Jupiter's Great Red Spot and zonal winds as a self-consistent, one-layer, quasigeostrophic flow.

We present the point of view that both the vortices and the east-west zonal winds of Jupiter are confined to the planet's shallow weather layer and that their dynamics is completely described by the weakly dissipated, weakly forced quasigeostrophic (QG) equation. The weather layer is the region just below the tropopause and contains the visible clouds. The forcing mimics the overshoot of fluid from an underlying convection zone. The late-time solutions of the weakly forced and dissipated QG equations appear to be a small subset of the unforced and undissipated equations and are robust attractors. We illustrate QG vortex dynamics and attempt to explain the important features of Jupiter's Great Red Spot and other vortices: their shapes, locations with respect to the extrema of the east-west winds, stagnation points, numbers as a function of latitude, mergers, break-ups, cloud morphologies, internal distributions of vorticity, and signs of rotation with respect to both the planet's rotation and the shear of their surrounding east-west winds.
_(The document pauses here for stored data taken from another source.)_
(* ===== verification/Pipeline.v ===== *)
(** * The pipeline

    [internal/pipeline/pipeline.go]: what happens to an alert between ingestion
    and the receivers. It is the client of the other components; the analyzer and
    the receivers are interfaces, as in the code. The analyzer can panic, which ends
    the process. *)
From S2P Require Import Prelude GoStrings GoTime Proto Identity Store Dedup Routing Limiter Correlator Analysis Prompt.
From S2P Require Import Providers Evaluator Embed Cache Feedback History SilenceClient Notify Metrics Counts.
From Stdlib Require Import Ascii SpecFloat.

Open Scope Z_scope.

(** ** The parts *)

(** [evaluator.Analyzer]; a call that gives no result has panicked. *)
Record Analyzer (W : Type) := MkAnalyzer {
  Analyzer_Name : string;
  Analyze : option Identity → AlertPayload → list Example_ → M W (option (result run_error Analysis));
  AnalyzeIncident : option Identity → list AlertPayload → list Example_ → M W (option (result run_error Analysis));
}.
Arguments MkAnalyzer {W}. Arguments Analyzer_Name {W}. Arguments Analyze {W}. Arguments AnalyzeIncident {W}.

(** The code that feeds the instruments, its samples left out. *)
Definition uncounted {S A} (k : K S A) : M S (option A) := λ '(n, s),
  let '(a, (n', (s', _))) := k (n, (s, [])) in (a, (n', s')).

(** The [*Evaluator] of the evaluator package is one: its methods panic when an
    instrument does. *)
Definition evaluator_analyzer {W} (IsPrint : Z → bool) (json_error : string → string)
    (emit : audit_record → M W unit) (e : Evaluator.Evaluator W) : Analyzer W :=
  MkAnalyzer (Providers.name (Evaluator.provider e))
    (λ ctx payload examples, uncounted (counted_Evaluate IsPrint json_error emit e ctx payload examples))
    (λ ctx payloads examples, uncounted (counted_EvaluateIncident IsPrint json_error emit e ctx payloads examples)).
Initial-value calculations in which the weather layer starts at rest produce oscillatory east-west winds. Like the Jovian winds, the winds are east-west asymmetric and have Karman vortex streets located only at the west-going jets. From numerical calculations we present an empirically derived energy criterion that determines whether QG vortices survive in oscillatory zonal flows with nonzero potential vorticity gradients. We show that a recent proof that claims that all QG vortices decay when embedded in oscillatory zonal flows is too restrictive in its assumptions. We show that the asymmetries in the cloud morphologies and numbers of cyclones and anticyclones can be accounted for by a QG model of the Jovian atmosphere, and we compare the QG model with competing models.